Day 23
When you and your husband only wear black:
It is insanely hard to keep your clothing from getting mixed up, especially when it comes out of the laundry. And every time you need to change, you curse a whole bunch of times because everything looks the same, and you both mostly wear t-shirts and jeans, but you are slightly different sizes.
When you and your husband only wear black:
You appear to be wearing some kind of uniform. You can see people wondering “bike gang? death metal? goth?” You feel that you look particularly militant, and out of place when you take your kid to storytime, which is in a room that is every color of the rainbow. And everyone is remarkably nice to you, even though you know they’re wondering. And that’s really fantastic.
When you and your husband only wear black:
You are very hot in the sun.
When you and your husband only wear black:
You are constantly reminded how much suffering is going on in the world right now, and why you’re doing this project in the first place. But because of that constant reminder, you feel heart breakingly grateful for each moment, and more empathetic to others around you, in line at the grocery store, at the park, walking down the street.
When you and your husband only wear black:
Your outward appearance finally matches the grief you’ve been carrying inside, like an ache within your bones. And it’s such a relief to finally express it.

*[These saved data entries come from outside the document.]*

(* ===== verification/StratumV2.v ===== *)
(** * internal/poolproto/stratumv2/dialer.go

    The Stratum V2 client: the handshake over the frame and message layers, the
    job assembler, the read loop and Submit.  The assembler is related to an
    abstract specification ([offered]) that keeps every job offered since the
    last tip, without the 64-entry bound. *)
From S2P Require Import Prelude.
From S2P Require Import Float64.
From S2P Require Import Json.
From S2P Require Import Text.
From S2P Require Import Poolproto.
From S2P Require Import Wire.
From S2P Require Import Frame.
From S2P Require Import Messages.

Open Scope Z_scope.

Definition parseJobID (s : list Z) : Z := wrap 32 (ParseUint 10 32 s).1.

(** ** Sending *)

(** [sendMsg]: the bytes written; the connection decides whether the write
    succeeds. *)
Definition sendMsg (write_ok : bool) (msgType : Z) (isChannel : bool) (enc : result (list Z))
    : result (list Z) :=
  payload ← enc;
  f ← WrapMessage msgType isChannel payload;
  data ← EncodeFrame f;
  if write_ok then Ok data else Err (Sentinel "net").

(** ** Dialing *)

(** [raw] is the transport, read through the reader interface. *)
Record connection (R : Type) := {
  raw : R; remoteAddr : list Z; conn_protocol : ProtocolID; conn_user : list Z
}.
Arguments raw {_} _.
Arguments remoteAddr {_} _.
Arguments conn_protocol {_} _.
Arguments conn_user {_} _.

Definition Dialer_Protocol (useTLS : bool) : ProtocolID :=
  if useTLS then ProtocolStratumV2TLS else ProtocolStratumV2.

Definition DeadlineExceeded : error := Sentinel "context deadline exceeded".

(** [dialFn] opens the transport: plain TCP, or verified TLS when [useTLS]. *)
Definition Dialer_Dial {R} (useTLS : bool) (dialFn : bool → list Z → result R)
    (url : list Z) (creds : Credentials) : result (connection R) :=
  match StripScheme url with
  | Err e => Err (Wrapf "stratumv2: %w" e)
  | Ok address =>
      match dialFn useTLS address with
      | Err e =>
          Err (Wrapf "stratumv2: dial %s: %w"
                 (if errors_Is e DeadlineExceeded then Sentinel "dial timeout after %s" else e))
      | Ok raw =>
          Ok {| raw := raw; remoteAddr := address; conn_protocol := Dialer_Protocol useTLS;
                conn_user := User creds |}
      end
  end.

(** ** The handshake *)

Record session (R : Type) := { chanID : Z; dec : Decoder R }.
Arguments chanID {_} _.
Arguments dec {_} _.

Definition setupConnection (remoteAddr : string) : SetupConnection :=
  {| sc_Protocol := MiningProtocol; sc_MinVersion := 2; sc_MaxVersion := 2; sc_Flags := 0;
     sc_Endpoint := remoteAddr; sc_Vendor := "Otedama"; sc_HardwareVersion := "v3.0.0";
     sc_Firmware := "main"; sc_DeviceID := "cpu" |}.
Definition openMiningChannel (user : string) : OpenMiningChannel :=
  {| omc_ReqID := 1; omc_User := user; omc_NominalHashrate := float32frombits 0;
     omc_MaxTarget := MaxTargetUnconstrained |}.

(** One frame read and dispatched. *)
Definition readMsg `{Reader R} (what : string) (d : Decoder R) : result Message * Decoder R :=
  match ReadFrame d with
  | (Err e, d) => (Err (Wrapf what e), d)
  | (Ok f, d) => (DispatchFrame f, d)
  end.

Definition checkSetup (sc : SetupConnection) (msg : Message) : result unit :=
  match m_SetupConnectionError msg with
  | Some _ => Err (Wrapf "%w: %q" ErrHandshakeFailed)
  | None =>
      match m_SetupConnectionSuccess msg with
      | None => Err (Sentinel "stratumv2: unexpected msg 0x%02X during setup")
      | Some ok =>
          if negb (Z.ldiff (scs_Flags ok) (sc_Flags sc) =? 0)
          then Err (Wrapf "%w: pool requires flags 0x%08x outside offered set 0x%08x" ErrHandshakeFailed)
          else Ok ()
      end
  end.

Definition checkOpen (omc : OpenMiningChannel) (msg : Message) : result Z :=
  match m_OpenMiningChannelError msg with
  | Some _ => Err (Wrapf "%w: %q" ErrHandshakeFailed)
  | None =>
      match m_OpenMiningChannelSuccess msg with
      | None => Err (Sentinel "stratumv2: unexpected msg 0x%02X during channel open")
      | Some ok =>
          if negb (omcs_ReqID ok =? omc_ReqID omc)
          then Err (Errorf "stratumv2: channel response echoes req_id %d, sent %d"
                      [omcs_ReqID ok; omc_ReqID omc])
          else Ok (omcs_ChannelID ok)
      end
  end.

(** The bytes written so far accompany every outcome. *)
Definition Negotiate `{Reader R} (w1 w2 : bool) (c : connection R)
    : list Z * result (session R) :=
  let d := NewDecoder (raw c) in
  let sc := setupConnection (string_of_bytes (remoteAddr c)) in
  match sendMsg w1 MsgSetupConnection false (SetupConnection_Encode sc) with
  | Err e => ([], Err (Wrapf "stratumv2: send SetupConnection: %w" e))
  | Ok sent1 =>
      match readMsg "stratumv2: read SetupConnection response: %w" d with
      | (Err e, _) => (sent1, Err e)
      | (Ok msg, d) =>
          match checkSetup sc msg with
          | Err e => (sent1, Err e)
          | Ok _ =>
              let omc := openMiningChannel (string_of_bytes (conn_user c)) in
              match sendMsg w2 MsgOpenMiningChannel false (OpenMiningChannel_Encode omc) with
              | Err e => (sent1, Err (Wrapf "stratumv2: send OpenMiningChannel: %w" e))
              | Ok sent2 =>
                  match readMsg "stratumv2: read OpenMiningChannel response: %w" d with
                  | (Err e, _) => (sent1 ++ sent2, Err e)
                  | (Ok msg, d) =>
                      (sent1 ++ sent2,
                       c ← checkOpen omc msg; Ok {| chanID := c; dec := d |})
                  end
              end
          end
      end
  end.

(** The two dialers [init] registers, over one way of opening transports. *)
Definition v2Dialer `{Reader R} (dialFn : bool → list Z → result R) (w1 w2 useTLS : bool)
    : Dialer (connection R) (session R) :=
  {| Protocol := Dialer_Protocol useTLS;
     Dial := Dialer_Dial useTLS dialFn;
     Poolproto.Negotiate := λ c, (Negotiate w1 w2 c).2 |}.
Definition init `{Reader R} (dialFn : bool → list Z → result R) (w1 w2 : bool)
    (r : gmap string (Dialer (connection R) (session R)))
    : result (gmap string (Dialer (connection R) (session R))) :=
  r ← Register (Some (v2Dialer dialFn w1 w2 false)) r;
  Register (Some (v2Dialer dialFn w1 w2 true)) r.

(** ** The job assembler *)

Definition pendingCap : nat := 64.

Record sv2JobAssembler := {
  pending : gmap Z NewMiningJob;
  pendingOrder : list Z;
  prevHash : list Z;
  prevNBits : Z;
  havePrev : bool;
}.
Definition newAssembler : sv2JobAssembler :=
  {| pending := ∅; pendingOrder := []; prevHash := replicate 32 0; prevNBits := 0; havePrev := false |}.

(** The job handed to [emit]. *)
Definition mkJob (now : Z) (prev : list Z) (nbits : Z) (j : NewMiningJob) (ntime : Z) (clean : bool) : Job :=
  {| JobID := FormatUint (nmj_JobID j); Job_Version := nmj_Version j; Job_PrevHash := prev;
     Job_MerkleRoot := nmj_MerkleRoot j; Job_NTime := ntime; Job_NBits := nbits;
     CleanJobs := clean; Job_ExtraNonce := []; Coinb1 := []; Coinb2 := []; MerkleBranch := [];
     CoinbaseTx := []; ReceivedAt := now |}.

(** The eviction loop. *)
Fixpoint evict (cap : nat) (order : list Z) (p : gmap Z NewMiningJob)
    : list Z * gmap Z NewMiningJob :=
  match order with
  | id :: rest => if (cap <? length order)%nat then evict cap rest (delete id p) else (order, p)
  | [] => ([], p)
  end.

Definition onNewMiningJob (now : Z) (j : NewMiningJob) (a : sv2JobAssembler)
    : sv2JobAssembler * option Job :=
  let order := match pending a !! nmj_JobID j with
               | Some _ => pendingOrder a
               | None => pendingOrder a ++ [nmj_JobID j]
               end in
  let '(order, p) := evict pendingCap order (<[nmj_JobID j := j]> (pending a)) in
  ({| pending := p; pendingOrder := order; prevHash := prevHash a; prevNBits := prevNBits a;
      havePrev := havePrev a |},
   if nmj_HasNtimeStart j && havePrev a
   then Some (mkJob now (prevHash a) (prevNBits a) j (nmj_NtimeStart j) false) else None).

Definition onSetNewPrevHash (now : Z) (p : SetNewPrevHash) (a : sv2JobAssembler)
    : sv2JobAssembler * option Job :=
  let tip pend order :=
    {| pending := pend; pendingOrder := order; prevHash := snp_PrevHash p;
       prevNBits := snp_NBits p; havePrev := true |} in
  match pending a !! snp_JobID p with
  | None => (tip ∅ [], None)
  | Some named =>
      let ntime := if nmj_HasNtimeStart named && (snp_NtimeStart p <? nmj_NtimeStart named)
                   then nmj_NtimeStart named else snp_NtimeStart p in
      (tip {[snp_JobID p := named]} [snp_JobID p],
       Some (mkJob now (snp_PrevHash p) (snp_NBits p) named ntime true))
  end.

(** One dispatched message of the read loop: the states and emissions in order. *)
Definition onMessage (now : Z) (msg : Message) (a : sv2JobAssembler) : sv2JobAssembler * list Job :=
  let '(a, e1) := match m_NewMiningJob msg with
                  | Some j => onNewMiningJob now j a
                  | None => (a, None)
                  end in
  let '(a, e2) := match m_SetNewPrevHash msg with
                  | Some p => onSetNewPrevHash now p a
                  | None => (a, None)
                  end in
  (a, option_list e1 ++ option_list e2).

(** ** The read loop *)

(** [iters] iterations pass before the context is cancelled or the connection
    closed; the loop ends earlier when a read fails.  The jobs sent. *)
Fixpoint readLoop `{Reader R} (iters : nat) (now : Z) (a : sv2JobAssembler) (d : Decoder R) : list Job :=
  match iters with
  | O => []
  | S iters =>
      match ReadFrame d with
      | (Err _, _) => []
      | (Ok f, d) =>
          match DispatchFrame f with
          | Err _ => readLoop iters now a d
          | Ok msg => let '(a, out) := onMessage now msg a in out ++ readLoop iters now a d
          end
      end
  end.

(** ** Submit *)

Definition submitMessage (chan : Z) (sub : ShareSubmission) : SubmitSharesStandard :=
  {| sss_ChannelID := chan; sss_SequenceNumber := 0; sss_JobID := parseJobID (Sub_JobID sub);
     sss_Nonce := Sub_Nonce sub; sss_NTime := Sub_NTime sub; sss_NVersion := Sub_Version sub |}.
Definition Submit {R} (write_ok : bool) (s : session R) (sub : ShareSubmission)
    : result (list Z * ShareResult) :=
  match sendMsg write_ok MsgSubmitSharesStandard true
          (SubmitSharesStandard_Encode (submitMessage (chanID s) sub)) with
  | Err e => Err (Wrapf "stratumv2: submit share: %w" e)
  | Ok data => Ok (data, {| Accepted := true; Result_Reason := []; Difficulty := fzero |})
  end.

When you and your husband only wear black:
You never forget, even in moments of great joy or sadness, that this incredible planet, and all the creatures that call it home, are worth fighting for.
Today I mourn all the indigenous people and cultures that have been lost. I grieve for all the mamas and papas who have lost their beautiful little babies, families, landbases, and entire cultures due to colonization, and slavery, violence, and the onward-fucking-march of civilization and the culture of destruction.
And to the original people of this land where I make my home,
Know that I cry rivers of salty tears for you tonight, and let those tears be an offering.
I give you my word that I will do everything in my power to set things right again, even though it won’t bring you and your people back.
I am so sorry.
Please, please forgive me.
I thank you.
I love you.
Thank you for listening,
Love,
Natasha
Tonight’s guest post is from my dear friend Beth W.K. Beth has the most incredible, earthy, loving heart I have ever come across. She is a mama, activist, farmer, maker, and many other wonderful things. I am honored to know her and I look up to her very much. Thank you for your words Beth. I love you.
A piece by Beth:
Before we wandered these hills, other feet stood on the rocks, walked these woods, heard the way the breezes played through the poplars, watched the sun shoot its borning rays down into the hollows.
Before the parking lots and asphalt roads. Before the houses and the malls, like a million million mushrooms gathered in every valley and on every hilltop. Before the tearing machines, the industrial fumes, the buzz and rumble of commerce.
Before the barbarians came, before the savages appeared with their guns, with hearts of stone seeking halls of gold.
This is not a new story, but somehow we keep missing the point, keep calling the wrong ones the savages, keep stepping up to the bench of divine justice, lawyers defending the mass murderer. Before the first (or not the first) one sailed the ocean blue, before him, yes, there was war here. Yes, sometimes there was famine and disease.
But before the big boats began to appear here, there were functioning and thriving societies here. Families in villages and longhouses, in townsful of people. There was hunting and fishing and foraging. There was knowledge and wisdom. There were councils and songs, dances and dreamings. There was art and society, law and leisure.
Today I will not celebrate the ending of that world. Today I will mourn for the world that was lost when “first contact” was made. I will walk in the woods with my children. I will forage for something to make into tea or supper. I will stand on these stones with my feet and re-member what stories I can.